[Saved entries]
- - - -

Lemma calm_e_catch {A} (m : M (FsState * VfsEntry) Fat32Error A) (h : Fat32Error → M (FsState * VfsEntry) Fat32Error A) :
  CalmE m -> (forall e, CalmE (h e)) -> CalmE (catch m h).
Proof.
  intros Hm Hh t. unfold calm_at, catch. destruct (Hm t) as [H1 H2]. destruct (m t) as [[a|e|] t']; simpl in *; [done| |done].
  destruct (Hh e t') as [G1 G2]. split; [by etrans|congruence].
Qed.

(** Code that looks at the entry first. *)
Lemma calm_e_get {A} (k : FsState * VfsEntry → M (FsState * VfsEntry) Fat32Error A) : (forall t, calm_at (k t) t) -> CalmE (get ≫= k).
Proof. intros Hk t. apply Hk. Qed.

Lemma calm_at_open {A} file (m : M (FsState * File) Fat32Error A) t : handle t.2 = Fat32 file -> CalmO m -> calm_at (on_open file m) t.
Proof.
  intros Hh Hm. unfold calm_at, on_open. destruct (Hm (t.1, file)) as (H1 & H2 & H3). destruct (m (t.1, file)) as [r [s' f']].
  simpl in *. rewrite Hh. simpl. split; [done|]. congruence.
Qed.

Lemma calm_at_handle h t : file_of h = file_of (handle t.2) -> calm_at (set_handle h) t.
Proof. intros Hh. by split. Qed.

Lemma calm_at_state {A} (m : M FsState Fat32Error A) t : Calm m -> calm_at (on_state m) t.
Proof. intros Hm. unfold calm_at, on_state, zoom. specialize (Hm t.1). destruct (m t.1). by split. Qed.

Lemma calm_deref ptr : Calm (deref_fs ptr).
Proof.
  intros s. unfold deref_fs, mbind, M_bind, get. simpl. destruct (images s !! ptr); [|reflexivity]. case_decide; reflexivity.
Qed.

#[global] Instance calm_read n : CalmE (h_read n).
Proof.
  apply calm_e_get. intros t. destruct (handle t.2) as [f|h|h|h] eqn:Hh; [by apply calm_at_open; [|apply calm_o_fatfile]| |apply calm_e_fail..].
  unfold direct_read. case_match; [apply calm_e_ret|]. apply calm_at_bind; [apply calm_at_state, calm_deref|]. intros fs.
  assert (handle (on_state (deref_fs (dr_base h)) t).2.2 = DirectRead h) as Hh'.
  { unfold on_state, zoom. by destruct (deref_fs _ _). }
  case_match; [apply calm_e_panic|]. apply calm_at_bind; [by apply calm_at_handle; rewrite Hh'|intros; apply calm_e_ret].
Qed.

#[global] Instance calm_write buf : CalmE (h_write buf).
Proof.
  apply calm_e_get. intros t. destruct (handle t.2) as [f|h|h|h] eqn:Hh; [|apply calm_e_fail..].
  apply calm_at_open; [done|apply calm_o_fatfile].
Qed.

#[global] Instance calm_seek off whence : CalmE (h_seek off whence).
Proof.
  apply calm_e_get. intros t. destruct (handle t.2) as [f|h|h|h] eqn:Hh; [| |apply calm_e_fail..].
  - apply calm_at_bind; [apply calm_at_open; [done|apply _]|intros; apply calm_e_ret].
  - unfold direct_seek. destruct t as [s e]. simpl in *.
    apply calm_at_bind; [repeat case_match; apply is_calm_e|]. intros p.
    assert (((if whence =? SEEK_SET then mret off else if whence =? SEEK_CUR then lift (i64_add (dr_position h) off)
      else if whence =? SEEK_END then lift (i64_add (dr_size h) off) else fail Fat32Error.InvalidArgument) (s, e)).2 = (s, e)) as ->
      by (repeat case_match; reflexivity).
    case_match; [apply calm_e_fail|]. apply calm_at_bind; [by apply calm_at_handle; simpl; rewrite Hh|intros; apply calm_e_ret].
Qed.

#[global] Instance calm_size : CalmE h_size.
Proof.
  apply calm_e_get. intros t. destruct (handle t.2) as [f|h|h|h] eqn:Hh; [|apply calm_e_ret..].
  apply calm_at_open; [done|apply calm_o_fatfile].
Qed.

#[global] Instance calm_ignore {A} (m : M (FsState * VfsEntry) Fat32Error A) : CalmE m -> CalmE (ignore m).
Proof. intros Hm. unfold ignore. apply calm_e_catch; apply _. Qed.

#[global] Instance calm_result {A} (m : M (FsState * VfsEntry) Fat32Error A) : CalmE m -> CalmE (result m).
Proof.
  intros Hm t. unfold calm_at, result, catch, mbind, M_bind. destruct (Hm t) as [H1 H2]. by destruct (m t) as [[] t'].
Qed.

#[global] Instance calm_zeros fuel n : CalmE (write_zeros fuel n).
Proof. revert n. induction fuel as [|fuel IH]; intros n; simpl; (case_match; [apply _|]); [apply _|]. apply calm_e_bind; [apply _|]. intros w.
  case_match; apply _. Qed.

#[global] Instance calm_gap pos size : CalmE (fill_gap pos size).
Proof. unfold fill_gap. case_match; apply _. Qed.

#[global] Instance calm_extend a b' c : CalmE (extend_to a b' c).
Proof. unfold extend_to. repeat (apply calm_e_bind; [apply _|intros]). case_match; apply _. Qed.

(** Code that looks at the entry, where only the position and the kind of the handle matter. *)
Ltac entry := repeat first [ progress intros | apply _ | apply calm_e_bind
  | match goal with |- CalmE (if ?b then _ else _) => destruct b end
  | match goal with |- CalmE (match ?x with _ => _ end) => destruct x end ].

Lemma calm_e_at {A} (m : M (FsState * VfsEntry) Fat32Error A) t : CalmE m -> calm_at m t.
Proof. done. Qed.

(** An operation of the file, if the handle has one. *)
Lemma calm_e_file {A} (m : M (FsState * File) Fat32Error A) (other : M (FsState * VfsEntry) Fat32Error A) : CalmO m -> CalmE other ->
  CalmE (t ← get; match handle t.2 with Fat32 file => on_open file m | _ => other end).
Proof. intros Hm Ho. apply calm_e_get. intros t. destruct (handle t.2) eqn:Hh; [by apply calm_at_open|apply Ho..]. Qed.

#[global] Instance calm_read_entry n : CalmE (read_entry n).
Proof. apply calm_e_get. intros t. apply calm_e_at. entry. Qed.
#[global] Instance calm_write_entry buf : CalmE (write_entry buf).
Proof. apply calm_e_get. intros t. apply calm_e_at. entry. Qed.
#[global] Instance calm_seek_entry off whence : CalmE (seek_entry off whence).
Proof. apply calm_e_get. intros t. apply calm_e_at. entry. Qed.
#[global] Instance calm_pread_entry n off : CalmE (pread_entry n off).
Proof. unfold pread_entry. entry. Qed.
#[global] Instance calm_pwrite_entry buf off : CalmE (pwrite_entry buf off).
Proof. unfold pwrite_entry. entry. Qed.
#[global] Instance calm_truncate_entry len : CalmE (truncate_entry len).
Proof.
  apply calm_e_get. intros t. apply calm_e_at. destruct (handle t.2); [|apply _..].
  repeat (apply calm_e_bind; [apply _|intros]). case_match; [|apply _].
  apply calm_e_bind; [|intros; entry]. apply calm_result, calm_e_bind; [apply _|]. intros _.
  apply calm_e_file; [apply calm_o_fatfile|apply _].
Qed.
#[global] Instance calm_fallocate_entry off len : CalmE (fallocate_entry off len).
Proof. apply calm_e_get. intros t. apply calm_e_at. destruct (handle t.2); entry. Qed.

(** ** The invariant *)

(** The count of a path. *)
Fixpoint recorded p (l : list OpenFileCount) : Z :=
  match l with
  | [] => 0
  | e :: l => if decide (ofc_mount_path e = p) then ofc_count e else recorded p l
  end.

(** The open files of the table: file system and path of the mount. *)
Definition open_of (slot : option VfsEntry) : option (Z * str) := slot ≫= fun e => file_of (handle e).
Definition open_files (l : list (option VfsEntry)) : list (Z * str) := omap open_of l.
Definition opened p (l : list (Z * str)) : Z := Z.of_nat (length (filter (fun x => x.2 = p) l)).

Definition base_of (m : Mount Fat) : Z := base_ptr (fat m).

Record mounts_ok s (v : Vfs Fat) : Prop := {
  mo_wf : vfs_wf v;
  mo_bases : NoDup (base_of <$> mounts v);
  mo_live : forall m, m ∈ mounts v -> base_of m ∈ regions s /\ base_of m ∈ dom (images s);
  mo_guest_paths : NoDup (gm_path <$> GUEST_MOUNTS s);
  mo_guests : forall g, g ∈ GUEST_MOUNTS s -> exists m, m ∈ mounts v /\ mnt_path m = gm_path g /\ base_of m = memory_ptr g
}.

(** A file is open in a file system that is mounted. *)
Definition opened_in (v : Vfs Fat) (x : Z * str) : Prop := exists m, m ∈ mounts v /\ mnt_path m = x.2 /\ base_of m = x.1.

- - - -

Restate verbatim all lines from the start of the data through the line containing "Proof. intros Hk t. apply Hk. Qed.", with both ends kept.

The completed task:
Lemma calm_e_catch {A} (m : M (FsState * VfsEntry) Fat32Error A) (h : Fat32Error → M (FsState * VfsEntry) Fat32Error A) :
  CalmE m -> (forall e, CalmE (h e)) -> CalmE (catch m h).
Proof.
  intros Hm Hh t. unfold calm_at, catch. destruct (Hm t) as [H1 H2]. destruct (m t) as [[a|e|] t']; simpl in *; [done| |done].
  destruct (Hh e t') as [G1 G2]. split; [by etrans|congruence].
Qed.

(** Code that looks at the entry first. *)
Lemma calm_e_get {A} (k : FsState * VfsEntry → M (FsState * VfsEntry) Fat32Error A) : (forall t, calm_at (k t) t) -> CalmE (get ≫= k).
Proof. intros Hk t. apply Hk. Qed.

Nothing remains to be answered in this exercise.